July 26, 1996

Hallett's real victory

GAINESVILLE, Ga. --  Todd Hallett looks every inch the Canadian rower, and, oh my and hide your daughters, that is saying a piece.
  He is tall, clean-limbed, skin browned and warmed by the sun. He is young. He is gorgeous. He is smart. He has the oddly grave, even gaze so many rowers have; it must come in equal parts from hours spent on open water, from the freedom given the mind when the body is folded into a small space and assigned a demanding and repetitive task, from the self-knowledge bred by hard physical work.
  Yesterday, on a dreamy, hazy sort of morning at Lake Lanier, the man-made lake that gives Atlanta most of her drinking water, before a packed house that included his mom and dad, this beautiful young man from Dartmouth, N.S., made the wrenching discovery that perhaps he may not belong on this team.
  Hallett and Mike Forgeron, another Maritimer and his partner in the double sculls, were the only Canadians racing yesterday who didn't move onto the finals.
  Emma Robinson and Anna van der Kamp, the fresh-faced lions of the group, made it through in the coxless pairs. Marni McBean and Kathleen Heddle, who play beautifully off one another - even in conversation - and are absolutely frightening in their boat, levelled their competition in the double sculls semi-final. Silken Laumann, revealing her doubters as nervous Nellies, led for most of her single sculls race, finished an easy second, and will compete on Super Saturday. Derek Porter, a beast in the boat, demolished his field until, near the end, he remembered that "the point of the semi-final is to get into the final," decided not to kick it into high gear, and coasted, and he might as well have been yawning, to a second-place finish.
  Hallett and Forgeron, off to a slow start they didn't understand and were unable to explain, could never make up their lost ground, and despite a courageous late push that moved them from sixth to fourth, failed to qualify for the final.
  The loss was awful for them both.
  If Forgeron was collected afterwards, his young wife showed how much it hurts to work so hard, so long, for something, and to fall short; she walked about the grounds after the race, bent over at the waist, so upset she was almost physically sick, weeping violently.
  But Forgeron is an Olympic champion already; he was a member of the men's eights who won gold in Barcelona. In this tough crowd of superb Canadian rowers, among whom excellence is not some standard they occasionally reach for but rather a way of life, he likely has some sense of belonging.
  Hallett does not.
  In 1992, his first Olympics, he finished seventh; at the last world championships, he said with a scornful snort, he was eighth, just missing the semi-final. Yesterday, he was fourth. He believed he and Forgeron could medal in Atlanta, and he was absolutely inconsolable yesterday.
  "They all hurt too much," he said softly. "They all still hurt."
  Beside him, Forgeron, concerned, reacted instantly.
  "You dust yourself off, right," he said, ostensibly to reporters, but in truth, I think, his remarks were directed at his partner. "You take another swing. Sometimes, you hit a home run, sometimes you strike out.
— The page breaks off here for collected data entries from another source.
(* ===== verification/Api.v ===== *)
(** * The Management API

    The HTTP handlers of [management_api.go], [service_admission_api.go],
    [management_events.go] and [recording_jobs.go], from [ServeHTTP] down.  A
    handler takes the server's state and a request to the new state and what
    is written; the event stream is what its loop writes for what it receives.

    The Relay's commands go through the interface
    [managementServiceAdmissionRevoker], here the operation [revoke] on a type
    [R]; the recording jobs and the live event hub are the objects that
    [newManagementAPI] attached to the relay state. *)

From S2P Require Export Grants RelayState.

Open Scope Z_scope.

(** ** Requests and responses *)

Record http_request := Request {
  rq_Method : string;
  rq_Path : string;
  rq_QueryKeys : list string;
  rq_Body : string;
  rq_Fingerprint : option string;
}.

Record http_response := Response {
  rs_Status : Z;
  rs_Header : gmap string string;
  rs_Body : string;
}.

Definition StatusOK : Z := 200.
Definition StatusCreated : Z := 201.
Definition StatusAccepted : Z := 202.
Definition StatusBadRequest : Z := 400.
Definition StatusForbidden : Z := 403.
Definition StatusNotFound : Z := 404.
Definition StatusMethodNotAllowed : Z := 405.
Definition StatusInternalServerError : Z := 500.
Definition StatusServiceUnavailable : Z := 503.

(** [http.StatusText], for the codes above *)
Definition StatusText (code : Z) : string :=
  if code =? 200 then "OK" else if code =? 201 then "Created" else if code =? 202 then "Accepted"
  else if code =? 400 then "Bad Request" else if code =? 403 then "Forbidden"
  else if code =? 404 then "Not Found" else if code =? 405 then "Method Not Allowed"
  else if code =? 500 then "Internal Server Error" else if code =? 503 then "Service Unavailable"
  else "".

(** [writeJSON(writer, status, value)] on the headers set so far *)
Definition writeJSON (header : gmap string string) (status : Z) (value : json) : http_response :=
  Response status (<["Content-Type" := "application/json"]> header) (print_json value +:+ newline).

Definition writeManagementAPIError (header : gmap string string) (status : Z) : http_response :=
  writeJSON header status (JObject [("error", JString (StatusText status))]).

Definition writeManagementAPIMethodNotAllowed (method : string) : http_response :=
  writeManagementAPIError {["Allow" := method]} StatusMethodNotAllowed.

(** [decodeManagementAPIRequest(writer, request, &body)].  A body of more than
    4096 bytes fails one of the two [Decode] calls: the reader reports the
    limit before it reports the end. *)
Definition decodeManagementAPIRequest {T} (fields : list (json_field T)) (zero : T) (body : string)
    : result T :=
  reject 4096 <? len body with Errorf "http: request body too large" [];
  try (j, rest) <- decode_next body;
  try target <- type_checked (decode_struct true fields j zero);
  reject negb (at_EOF rest) with Errorf "request body must contain one JSON object" [];
  Ok target.

(** ** Message types *)

Definition zero_grant_request : managementServiceAdmissionGrantRequest :=
  GrantRequest 0 0 "" false false "".

Definition grant_request_fields : list (json_field managementServiceAdmissionGrantRequest) :=
  [ field_of "channel_id" (decode_uint 32) gr_ChannelID
      (λ v m, GrantRequest v (gr_SenderID m) (gr_Role m) (gr_RequestTalk m) (gr_RequestInterrupt m) (gr_ServicePublicKey m));
    field_of "sender_id" (decode_uint 32) gr_SenderID
      (λ v m, GrantRequest (gr_ChannelID m) v (gr_Role m) (gr_RequestTalk m) (gr_RequestInterrupt m) (gr_ServicePublicKey m));
    field_of "role" decode_string gr_Role
      (λ v m, GrantRequest (gr_ChannelID m) (gr_SenderID m) v (gr_RequestTalk m) (gr_RequestInterrupt m) (gr_ServicePublicKey m));
    field_of "request_talk" decode_bool gr_RequestTalk
      (λ v m, GrantRequest (gr_ChannelID m) (gr_SenderID m) (gr_Role m) v (gr_RequestInterrupt m) (gr_ServicePublicKey m));
    field_of "request_interrupt" decode_bool gr_RequestInterrupt
      (λ v m, GrantRequest (gr_ChannelID m) (gr_SenderID m) (gr_Role m) (gr_RequestTalk m) v (gr_ServicePublicKey m));
    field_of "service_public_key" decode_string gr_ServicePublicKey
      (λ v m, GrantRequest (gr_ChannelID m) (gr_SenderID m) (gr_Role m) (gr_RequestTalk m) (gr_RequestInterrupt m) v) ].

Definition zero_revocation_request : managementServiceAdmissionRevocationRequest :=
  RevocationRequest 0 "" "" "" 0.

Definition revocation_request_fields : list (json_field managementServiceAdmissionRevocationRequest) :=
  [ field_of "channel_id" (decode_uint 32) rr_ChannelID
      (λ v m, RevocationRequest v (rr_ServiceID m) (rr_GrantIDHash m) (rr_Reason m) (rr_DenyUntil m));
    field_of "service_id" decode_string rr_ServiceID
      (λ v m, RevocationRequest (rr_ChannelID m) v (rr_GrantIDHash m) (rr_Reason m) (rr_DenyUntil m));
    field_of "grant_id_hash" decode_string rr_GrantIDHash
      (λ v m, RevocationRequest (rr_ChannelID m) (rr_ServiceID m) v (rr_Reason m) (rr_DenyUntil m));
    field_of "reason" decode_string rr_Reason
      (λ v m, RevocationRequest (rr_ChannelID m) (rr_ServiceID m) (rr_GrantIDHash m) v (rr_DenyUntil m));
    field_of "deny_until" decode_int64 rr_DenyUntil
      (λ v m, RevocationRequest (rr_ChannelID m) (rr_ServiceID m) (rr_GrantIDHash m) (rr_Reason m) v) ].

(** [managementRecordingJobRequest], a struct of one field *)
Definition recording_request_fields : list (json_field Z) :=
  [ field_of "channel_id" (decode_uint 32) id (λ v _, v) ].

Definition recording_response_json (job : managementRecordingJob) : json :=
  JObject [("job_id", JString (job_jobID job)); ("state", JString (job_state job))].

Definition health_json (status eventDelivery : string) : json :=
  JObject [("status", JString status);
           ("capabilities", JObject [("event_delivery", JString eventDelivery);
                                     ("audit_retrieval", JBool false)])].

Record managementChannelSummary := ChannelSummary { cs_ChannelID : Z; cs_ParticipantCount : Z }.

Definition channel_list_json (channels : list managementChannelSummary) : json :=
  JObject [("channels", JArray ((λ c, JObject [("channel_id", jnum (cs_ChannelID c));
              ("participant_count", jnum (cs_ParticipantCount c))]) <$> channels))].

Record managementParticipant := Participant { mp_SenderID : Z; mp_State : string }.

Definition participant_list_json (channelID : Z) (participants : list managementParticipant) : json :=
  JObject [("channel_id", jnum channelID);
           ("participants", JArray ((λ p, JObject [("sender_id", jnum (mp_SenderID p));
              ("state", JString (mp_State p))]) <$> participants))].

Definition grant_response_json (grant : string) (expiresAt : Z) : json :=
  JObject [("grant", JString grant); ("expires_at", JString (Format_RFC3339 expiresAt))].

Definition revocation_response_json (ack : privateControlAck) : json :=
  JObject [("outcome", JString (ack_Outcome ack)); ("deny_until", jnum (ack_DenyUntil ack));
           ("affected_membership_count", jnum (ack_AffectedMembershipCount ack));
           ("talk_release_count", jnum (ack_TalkReleaseCount ack))].

Definition pending_response_json (messageID : string) (denyUntil : Z) : json :=
  JObject [("status", JString "pending_relay_ack"); ("message_id", JString messageID);
           ("deny_until", jnum denyUntil)].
  "You know," said Forgeron, "we got a lot of telegrams from people all across the country, from both coasts, wishing us well, and we want to thank those people. I would like them to know that sometimes, when you reach high, you don't miss."
  But Hallett refused to find comfort in those words, or any others. He was like an open wound - raw, vulnerable, bleeding. It was agony even to sit beside him, and finally, unable to bear it anymore, someone tried to remind him that he ought to draw pride from the effort alone, from the striving, the reaching, the magnificent push.
  "This time I won't," he said with a derisive bark of a laugh, absolutely ruthless on himself. "When I came seventh last time (in Barcelona), I could think that. This time, it won't be good enough."
  Rowers, the elite and those who never made it that far, all say the same thing about their sport, that it is honest, that because of its immense physical demands on the body, because, as one of them put it yesterday, "it hurts so much," it keeps the athlete honest.
  Yesterday, a 26-year-old learned something about himself - that he had not, again, measured up - and he was unflinching. He did not look away from the truth. I cannot imagine the courage that took. Todd Hallett did not make the final, and he will not win a medal in Atlanta, but he is surely a rower, brave and true, and in the long days of self-examination that will surely follow, perhaps he will come to understand that where he may have failed on the lake, he exulted on land.